Теперь несколько слов об общем виде памятника.
Помнится, где-то в журналах упрекали художника за отсутствие монументального величия в общем очерке памятника, находя, что такой очерк приличнее кабинетной вещице, нежели колоссальному памятнику, воздвигаемому на площади. Мы с этим не согласны или, по крайней мере, на основании мелкого рисунка не почитаем себя вправе разделять это мнение. Знакомым с историей искусств, хорошо известно, что один и тот же очерк линий иногда давали и целому храму, и раке святого, и какой-нибудь церковной утвари, например, дароносице, кадильнице, то есть по рисунку романского, византийского или готического собора делали какую-нибудь мелкую церковную утварь. Что поражало величием в колоссальном храме, то казалось игривым и затейливым в мелкой вещице. Упрекавшие русского художника не переносили ли свое представление от миниатюрного рисунка к имеющей воздвигнуться гранитной и бронзовой массе? Одним словом, о величии и торжественности впечатления, производимого памятником, можно будет судить только тогда, когда он будет сооружен.

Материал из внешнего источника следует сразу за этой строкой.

Lemma deliver_tracks ts d :
  got_url d = 0 ->
  got_url (deliver apikey (flat_map track_events ts) d) = 0
  /\ songs (deliver apikey (flat_map track_events ts) d)
     = rev (map (song_of_track apikey) ts) ++ songs d.
Proof.
  revert d. induction ts as [|t rest IH]; intros d H.
  - split; [exact H | reflexivity].
  - cbn [flat_map]. rewrite deliver_app, (deliver_track t d H).
    match goal with
    | |- context [deliver apikey _ ?d0] =>
        destruct (IH d0 eq_refl) as [G S]
    end.
    split; [exact G|].
    rewrite S. cbn [map rev songs]. rewrite <- app_assoc. reflexivity.
Qed.

Lemma events_delivered_clean rs c :
  no_decode_error HAVE_YAJL1 rs ->
  events_delivered HAVE_YAJL1 rs (at_eof c) = concat (map fired rs) ++ fired c.
Proof.
  induction 1 as [|x rest Hx _ IH]; simpl; [reflexivity|].
  rewrite Hx, IH, app_assoc. reflexivity.
Qed.

Lemma events_delivered_all_ok rs c :
  all_ok rs ->
  events_delivered HAVE_YAJL1 rs (at_eof c) = concat (map fired rs) ++ fired c.
Proof.
  induction 1 as [|x rest Hx _ IH]; simpl; [reflexivity|].
  rewrite Hx. simpl. rewrite IH, app_assoc. reflexivity.
Qed.

(** Whatever the stream, a provider that is returned lists the records in
    the order in which their objects closed. *)
Lemma provider_is_document_order Open g uri p :
  soundcloud_open_uri apikey HAVE_YAJL1 Open g uri = Some p ->
  exists url stream,
    Open url = Some stream
    /\ p = in_document_order apikey
             (events_delivered HAVE_YAJL1 (reads stream) (ending stream))
             (initial_data g).
Proof.
  unfold soundcloud_open_uri.
  destruct (cut_scheme uri) as [scheme q].
  destruct (cut_slash q) as [arg rest].
  destruct (negb (streq scheme "soundcloud")); [discriminate|].
  match goal with
  | |- context [match ?u with Some _ => _ | None => _ end] =>
      destruct u as [url|]; [|discriminate]
  end.
  unfold soundcloud_parse_json.
  destruct (Open url) as [stream|] eqn:HO; [|simpl; discriminate].
  destruct (read_loop apikey HAVE_YAJL1 (reads stream) (ending stream)
              (initial_data g)) as [ret data] eqn:HR.
  destruct (ret =? -1); [discriminate|].
  intros H. injection H as <-.
  exists url, stream. split; [exact HO|].
  pose proof (read_loop_state (reads stream) (ending stream) (initial_data g))
    as HS.
  rewrite HR in HS. simpl in HS. rewrite HS, songs_deliver. simpl.
  rewrite app_nil_r. apply rev_involutive.
Qed.

Lemma open_uri_playlist Open g id :
  soundcloud_open_uri apikey HAVE_YAJL1 Open g ("soundcloud://playlist/" ++ id)
  = let '(ret, data) :=
      soundcloud_parse_json apikey HAVE_YAJL1 Open
        (concat_until_null
           [Some "http://api.soundcloud.com/playlists/"%string; Some id;
            Some ".json?client_id="%string; apikey])
        (initial_data g) in
    if ret =? -1 then None else Some (rev (songs data)).
Proof. reflexivity. Qed.

Lemma deliver_track_array ts d :
  got_url d = 0 ->
  songs (deliver apikey (track_array_events ts) d)
  = rev (map (song_of_track apikey) ts) ++ songs d.
Proof.
  intros G. unfold track_array_events.
  change (deliver apikey (yajl_start_array :: ?l) ?d0)
    with (deliver apikey l d0).
  rewrite deliver_app.
  destruct (deliver_tracks ts d G) as [_ S].
  change (deliver apikey [yajl_end_array] ?d0) with d0.
  exact S.
Qed.

(** For an array of tracks, the records in closing order are the tracks
    in document order. *)
Lemma track_array_document_order ts g :
  in_document_order apikey (track_array_events ts) (initial_data g)
  = map (song_of_track apikey) ts.
Proof.
  pose proof (songs_deliver (track_array_events ts) (initial_data g)) as A.
  rewrite (deliver_track_array ts (initial_data g) eq_refl) in A.
  simpl in A. rewrite !app_nil_r in A.
  apply (f_equal (@rev Song)) in A. rewrite !rev_involutive in A.
  symmetry. exact A.
Qed.

Lemma open_uri_request Open g uri :
  soundcloud_open_uri apikey HAVE_YAJL1 Open g uri
  = match request_url apikey uri with
    | None => None
    | Some url =>
        let '(ret, data) :=
          soundcloud_parse_json apikey HAVE_YAJL1 Open url (initial_data g) in
        if ret =? -1 then None else Some (rev (songs data))
    end.
Proof.
  unfold soundcloud_open_uri, request_url.
  destruct (cut_scheme uri) as [scheme q].
  destruct (cut_slash q) as [arg rest].
  destruct (negb (streq scheme "soundcloud")); [reflexivity|].
  destruct (streq arg "track"); [reflexivity|].
  destruct (streq arg "playlist"); [reflexivity|].
  destruct (streq arg "url"); reflexivity.
Qed.

Lemma in_document_order_app es1 es2 d :
  in_document_order apikey (es1 ++ es2) d
  = in_document_order apikey es1 d
    ++ in_document_order apikey es2 (deliver apikey es1 d).
Proof.
  revert d. induction es1 as [|e rest IH]; intros d; [reflexivity|].
  cbn [app in_document_order]. rewrite IH, <- app_assoc. reflexivity.
Qed.

Lemma in_document_order_pieces pieces : forall d,
  in_document_order apikey (concat pieces) d
  = concat (records_by_piece apikey pieces d).
Proof.
  induction pieces as [|piece rest IH]; intros d; [reflexivity|].
  cbn [concat records_by_piece].
  rewrite in_document_order_app, IH. reflexivity.
Qed.

(** C8: for every URI that leads to a request, every stream that opens
    and every way its reads go short of a failed read, the provider
    returned by [soundcloud_open_uri] lists the extracted records in the
    order of the document: however the document is cut into consecutive
    pieces (one per track object, say), it is the records of the first
    piece, then those of the second, and so on; for a JSON array of
    track objects it is the tracks, first in the document first out. The
    list built by prepending is reversed once. *)
Theorem provider_in_source_order Open g uri url stream :
  request_url apikey uri = Some url ->
  Open url = Some stream ->
  loop_finishes HAVE_YAJL1 stream ->
  soundcloud_open_uri apikey HAVE_YAJL1 Open g uri
  = Some (in_document_order apikey
            (events_delivered HAVE_YAJL1 (reads stream) (ending stream))
            (initial_data g))
  /\ (forall pieces,
        concat pieces
        = events_delivered HAVE_YAJL1 (reads stream) (ending stream) ->
        soundcloud_open_uri apikey HAVE_YAJL1 Open g uri
        = Some (concat (records_by_piece apikey pieces (initial_data g))))
  /\ (forall ts,
        events_delivered HAVE_YAJL1 (reads stream) (ending stream)
        = track_array_events ts ->
        soundcloud_open_uri apikey HAVE_YAJL1 Open g uri
        = Some (map (song_of_track apikey) ts)).
Proof.
  intros HU HO HF.
  assert (R : soundcloud_open_uri apikey HAVE_YAJL1 Open g uri
              = Some (in_document_order apikey
                        (events_delivered HAVE_YAJL1 (reads stream)
                           (ending stream))
                        (initial_data g))).
  { rewrite open_uri_request, HU. unfold soundcloud_parse_json. rewrite HO.
    pose proof (read_loop_state (reads stream) (ending stream)
                  (initial_data g)) as HS.
    pose proof (read_loop_ret (reads stream) (ending stream)
                  (initial_data g)) as HR.
    destruct (read_loop apikey HAVE_YAJL1 (reads stream) (ending stream)
                (initial_data g)) as [ret data].
    simpl in HS, HR.
    destruct (Z.eqb_spec ret (-1)) as [E|_].
    - exfalso. apply HR in E. destruct E as [Clean Failed].
      destruct HF as [Err|[c Eof]]; [|congruence].
      apply List.Exists_exists in Err. destruct Err as (c & Hin & Hc).
      rewrite List.Forall_forall in Clean. rewrite (Clean c Hin) in Hc.
      discriminate.
    - rewrite HS, songs_deliver. simpl. rewrite app_nil_r, rev_involutive.
      reflexivity. }
  split; [exact R|]. split.
  - intros pieces E. rewrite R, <- E, in_document_order_pieces. reflexivity.
  - intros ts E. rewrite R, E, track_array_document_order. reflexivity.
Qed.


(** *** The URL is known whenever a record is open *)

Lemma url_known_callback e d :
  url_known d /\ uris_set d ->
  url_known (parse_callbacks apikey e d) /\ uris_set (parse_callbacks apikey e d).
Proof.
  unfold url_known, uris_set. intros [K U].
  destruct e; simpl; try (split; assumption).
  - unfold handle_integer. destruct (key d =? Duration); split; assumption.
  - unfold handle_string.
    destruct (key d =? Title); [split; assumption|].
    destruct (key d =? Stream_URL); simpl; [|split; assumption].
    split; [discriminate | assumption].
  - unfold handle_start_map.
    destruct (Z.gtb_spec (got_url d) 0) as [G|G]; simpl; [|split; assumption].
    split; [|assumption]. intros _. apply K. lia.
  - unfold handle_end_map.
    destruct (Z.gtb_spec (got_url d) 1) as [G|G]; simpl.
    + split; [|assumption]. intros _. apply K. lia.
    + destruct (Z.eqb_spec (got_url d) 0) as [E|E]; simpl.
      * split; assumption.
      * split; [intros C; contradiction C; reflexivity|].
        constructor; [|assumption]. simpl.
        destruct (stream_url d); [discriminate | exact (K E)].
Qed.

Lemma url_known_deliver es d :
  url_known d /\ uris_set d ->
  url_known (deliver apikey es d) /\ uris_set (deliver apikey es d).
Proof.
  revert d. induction es as [|e rest IH]; intros d H; [exact H|].
  apply (IH (parse_callbacks apikey e d)), url_known_callback, H.
Qed.

(** C10: from the state [soundcloud_open_uri] starts with, after any
    sequence of callbacks a positive [got_url] comes with a non-null
    [stream_url], and every record emitted so far was built from a
    non-null [stream_url] (its URI is not the NULL that [g_strconcat]
    gives for a NULL first argument). *)
Theorem got_url_implies_stream_url g es :
  let d := deliver apikey es (initial_data g) in
  (got_url d > 0 -> stream_url d <> None)
  /\ (closes_record d = true ->
      exists u, stream_url d = Some u
        /\ uri (record_of apikey d)
           = Some (concat_until_null
                     [Some u; Some "?client_id="%string; apikey]))
  /\ Forall (fun s => uri s <> None) (songs d).
Proof.
  intros d.
  destruct (url_known_deliver es (initial_data g)) as [K U].
  { split; [intros C; contradiction C; reflexivity | constructor]. }
  fold d in K, U. split; [|split].
  - intros G. apply K. lia.
  - intros C. unfold closes_record in C.
    apply andb_true_iff in C. destruct C as [_ C].
    apply negb_true_iff in C.
    assert (E : got_url d <> 0) by (apply Z.eqb_neq; exact C).
    destruct (stream_url d) as [u|] eqn:HU; [|contradiction (K E)].
    exists u. split; [reflexivity|].
    unfold record_of. rewrite HU. reflexivity.
  - exact U.
Qed.

(** *** What survives the close of a record *)

Lemma same_but_stale_url_callback e a b :
  same_but_stale_url a b ->
  same_but_stale_url (parse_callbacks apikey e a) (parse_callbacks apikey e b).
Proof.
  intros [->|[G E]]; [left; reflexivity|].
  destruct a as [k1 u1 n1 t1 g1 s1], b as [k2 u2 n2 t2 g2 s2].
  unfold set_stream_url in E. simpl in G, E.
  injection E as -> -> -> -> ->. subst g2.
  destruct e; simpl; try (right; split; reflexivity).
  - unfold handle_integer. simpl.
    destruct (k2 =? Duration); right; split; reflexivity.
  - unfold handle_string. simpl.
    destruct (k2 =? Title); [right; split; reflexivity|].
    destruct (k2 =? Stream_URL); [left; reflexivity|].
    right; split; reflexivity.
Qed.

Но и теперь, на основании рисунка, можно составить себе некоторое понятие о самих линиях, характеризующих общий вид памятника. Эти линии описывают форму колокола, ушками которого служит верхняя группа из двух фигур. Если в художественном произведении внешность имеет существенное значение, то почему именно памятник первому тысячелетию России принял форму колокола? Подобие ли это московского Царь-колокола или воспоминанье новгородского колокола, вечевого, или соединение того и другого, как бы символический знак того, что время господствует надо всем и веет своим примирительным крылом и над грозною Москвою, и кичливым Новгородом? Или этот монументальный колокол заблаговестит нашим потомкам, — только не звуками, а изображеньями, — о русской старине и о нашем XIX веке, и в течение будущих столетий станет разносить повсюду славу о великих мужах первого тысячелетия русской истории?
1862 г.
Опубликовано: Буслаев Ф.И. Мои досуги. В 2 т. М., 1886. Т. 2.